On Sat, Sep 03, 2005 at 12:07:21AM -0400, Peter Arremann wrote:
On Friday 02 September 2005 22:26, Akop Pogosian wrote:
I have been trying to install CentOS 4.1 on a new server today. The installation went fine but the system doesn't boot. It doesn't even get to the Grub screen. The system has a 3ware 9500 series controller and 12 250GB SATA disks which are configured for RAID5 with one hot spare. I searched on the web and noticed that this is a Grub (and Lilo) limitation. Is there any way around it other than setting up a smaller RAID device?
Grub has a 2TB limitation - always did... even the latest 1.90 release still has that issue. The only reasonable ways to get around that is to split your array into <2TB pieces or to get another disk for booting...
Lilo has the same issue - so you're not gonna be very happy.
Peter.
Oh, I see. Thanks all for replies. I guess I'll just take two 250GB disks out of RAID5 and create a mirror out of them for system disk which means we're going to lose ~250GB of starage capacity :/
-akop
On Sun, 2005-09-04 at 03:01 -0700, Akop Pogosian wrote:
Oh, I see. Thanks all for replies. I guess I'll just take two 250GB disks out of RAID5 and create a mirror out of them for system disk which means we're going to lose ~250GB of starage capacity :/
This is what I always do for a server. RAID-5 is not a good volume for swap, /tmp or /var. I typically create a "system" RAID-1 (or RAID-10) volume, and then a "data" RAID-5 volume.
Akop Pogosian wrote:
I have been trying to install CentOS 4.1 on a new server today. The installation went fine but the system doesn't boot. It doesn't even get to the Grub screen. The system has a 3ware 9500 series controller and 12 250GB SATA disks which are configured for RAID5 with one hot spare. I searched on the web and noticed that this is a Grub (and Lilo) limitation. Is there any way around it other than setting up a smaller RAID device?

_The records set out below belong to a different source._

(** * Token and credential lifecycle of the todo-app backend

    A shallow embedding of [utils/jwt.ts], [models/User.ts] and
    [services/authService.ts], of the middlewares of [middlewares/auth.ts],
    the error handler of [utils/errors.ts] and two handlers of
    [controllers/authController.ts], and the properties of the token life
    cycle proved on it.

    Conventions.
    - A JavaScript string is the [string] of the bytes of its UTF-8 form.
      [Js.length] counts its UTF-16 code units, as [length] does, and
      [Js.trim] removes the white space of [trim], also outside ASCII;
      [Js.toLowerCase] changes the letters of ASCII and leaves every other
      character alone.
    - [Date] values and [Date.now()] are milliseconds in [Z]; JWT [iat]/[exp]
      are seconds in [Z].  A [number] is a [Z], which is exact for the
      integers below 2^53 that a double holds; [NaN] is [None].
    - The MongoDB collection is the list of its documents in insertion
      order; a loaded document is addressed by its position.
    - A call of a service runs at one clock instant [now], draws one random
      hex string, one bcrypt salt and one fresh ObjectId, and meets a mail
      transport that is either up or down: these are the fields of [Env].
    - Thrown values are the constructors of [Exn]; every function that may
      throw returns a [Result]. *)

From Stdlib Require Import ZArith String Ascii List Bool Lia.
From Stdlib Require Import DecimalString DecimalZ.
From stdpp Require Import base list strings option.

Local Open Scope Z_scope.

(** ** JavaScript string primitives *)

Module Js.

Definition isDigit (c : ascii) : bool :=
  let n := nat_of_ascii c in ((48 <=? n) && (n <=? 57))%nat.

Definition isUpper (c : ascii) : bool :=
  let n := nat_of_ascii c in ((65 <=? n) && (n <=? 90))%nat.

Definition isLower (c : ascii) : bool :=
  let n := nat_of_ascii c in ((97 <=? n) && (n <=? 122))%nat.

Definition isLetter (c : ascii) : bool := isUpper c || isLower c.

(** White space removed by [String.prototype.trim], ASCII range. *)
Definition isSpace (c : ascii) : bool :=
  let n := nat_of_ascii c in ((9 <=? n) && (n <=? 13) || (n =? 32))%nat.

Definition lowerChar (c : ascii) : ascii :=
  if isUpper c then ascii_of_nat (nat_of_ascii c + 32) else c.

(** [s.toLowerCase()] *)
Fixpoint toLowerCase (s : string) : string :=
  match s with
  | EmptyString => EmptyString
  | String c r => String (lowerChar c) (toLowerCase r)
  end.

(** The white space of [trim] outside ASCII, in UTF-8: U+00A0 in two
    bytes; U+1680, U+2000 to U+200A, U+2028, U+2029, U+202F, U+205F, U+3000
    and U+FEFF in three. *)
Definition isSpace2 (a b : ascii) : bool :=
  ((nat_of_ascii a =? 194) && (nat_of_ascii b =? 160))%nat.

Definition isSpace3 (a b c : ascii) : bool :=
  let x := nat_of_ascii a in
  let y := nat_of_ascii b in
  let z := nat_of_ascii c in
  ((x =? 225) && (y =? 154) && (z =? 128)
   || (x =? 226) && (y =? 128)
      && ((128 <=? z) && (z <=? 138) || (z =? 168) || (z =? 169) || (z =? 175))
   || (x =? 226) && (y =? 129) && (z =? 159)
   || (x =? 227) && (y =? 128) && (z =? 128)
   || (x =? 239) && (y =? 187) && (z =? 191))%nat.

(** Whether [s] starts with a white-space character. *)
Definition startsWithSpace (s : string) : bool :=
  match s with
  | String a r =>
      isSpace a
      || match r with
         | String b r2 =>
             isSpace2 a b
             || match r2 with
                | String c _ => isSpace3 a b c
                | EmptyString => false
                end
         | EmptyString => false
         end
  | EmptyString => false
  end.

(** Whether [s] is one white-space character. *)
Definition isSpaceChar (s : string) : bool :=
  match s with
  | String a EmptyString => isSpace a
  | String a (String b EmptyString) => isSpace2 a b
  | String a (String b (String c EmptyString)) => isSpace3 a b c
  | _ => false
  end.

Fixpoint trimStart (s : string) : string :=
  match s with
  | String a r =>
      if isSpace a then trimStart r
      else
        match r with
        | String b r2 =>
            if isSpace2 a b then trimStart r2
            else
              match r2 with
              | String c r3 => if isSpace3 a b c then trimStart r3 else s
              | EmptyString => s
              end
        | EmptyString => s
        end
  | EmptyString => EmptyString
  end.

Fixpoint trimEnd (s : string) : string :=
  match s with
  | EmptyString => EmptyString
  | String c r =>
      let kept := String c (trimEnd r) in
      if isSpaceChar kept then EmptyString else kept
  end.

(** [s.trim()] *)
Definition trim (s : string) : string := trimEnd (trimStart s).

(** The UTF-16 code units that a byte of UTF-8 stands for: a byte that
    continues a character counts nothing, the first byte of a character of
    four bytes counts two (a surrogate pair). *)
Definition codeUnits (c : ascii) : nat :=
  let n := nat_of_ascii c in
  if (n <? 128)%nat then 1%nat
  else if (n <? 192)%nat then 0%nat
  else if (n <? 240)%nat then 1%nat
  else 2%nat.

(** [s.length] *)
Fixpoint length (s : string) : nat :=
  match s with
  | EmptyString => 0%nat
  | String c r => (codeUnits c + length r)%nat
  end.

(** [s.replace(/[^0-9]/g, '')] *)
Fixpoint keepDigits (s : string) : string :=
  match s with
  | EmptyString => EmptyString
  | String c r => if isDigit c then String c (keepDigits r) else keepDigits r
  end.

Definition digitVal (c : ascii) : Z := Z.of_nat (nat_of_ascii c) - 48.

(** The longest prefix of decimal digits and what follows it. *)
Fixpoint spanDigits (s : string) : string * string :=
  match s with
  | String c r =>
      if isDigit c then let '(d, t) := spanDigits r in (String c d, t)
      else (EmptyString, s)
  | EmptyString => (EmptyString, EmptyString)
  end.

Fixpoint digitsValue (acc : Z) (s : string) : Z :=
  match s with
  | EmptyString => acc
  | String c r => digitsValue (10 * acc + digitVal c) r
  end.

(** [parseInt(s)] on a string that starts with its digits: the value of
    the longest digit prefix, [NaN] when there is none. *)
Definition parseInt (s : string) : option Z :=
  match fst (spanDigits s) with
  | EmptyString => None
  | d => Some (digitsValue 0 d)
  end.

Just create a small 100-200mb partition for /boot and it will work fine. The root filesystem can be on the larger partition without any problems as long as /boot is in a <2TB partition it will be happy.
Cheers,
On Sat, 3 Sep 2005 at 8:28am, Chris Mauritz wrote
Akop Pogosian wrote:
I have been trying to install CentOS 4.1 on a new server today. The installation went fine but the system doesn't boot. It doesn't even get to the Grub screen. The system has a 3ware 9500 series controller and 12 250GB SATA disks which are configured for RAID5 with one hot spare. I searched on the web and noticed that this is a Grub (and Lilo) limitation. Is there any way around it other than setting up a smaller RAID device?
Just create a small 100-200mb partition for /boot and it will work fine. The root filesystem can be on the larger partition without any problems as long as /boot is in a <2TB partition it will be happy.
IME, that won't work. >2TiB disks must have gpt disk labels, and neither grub nor lilo understand those.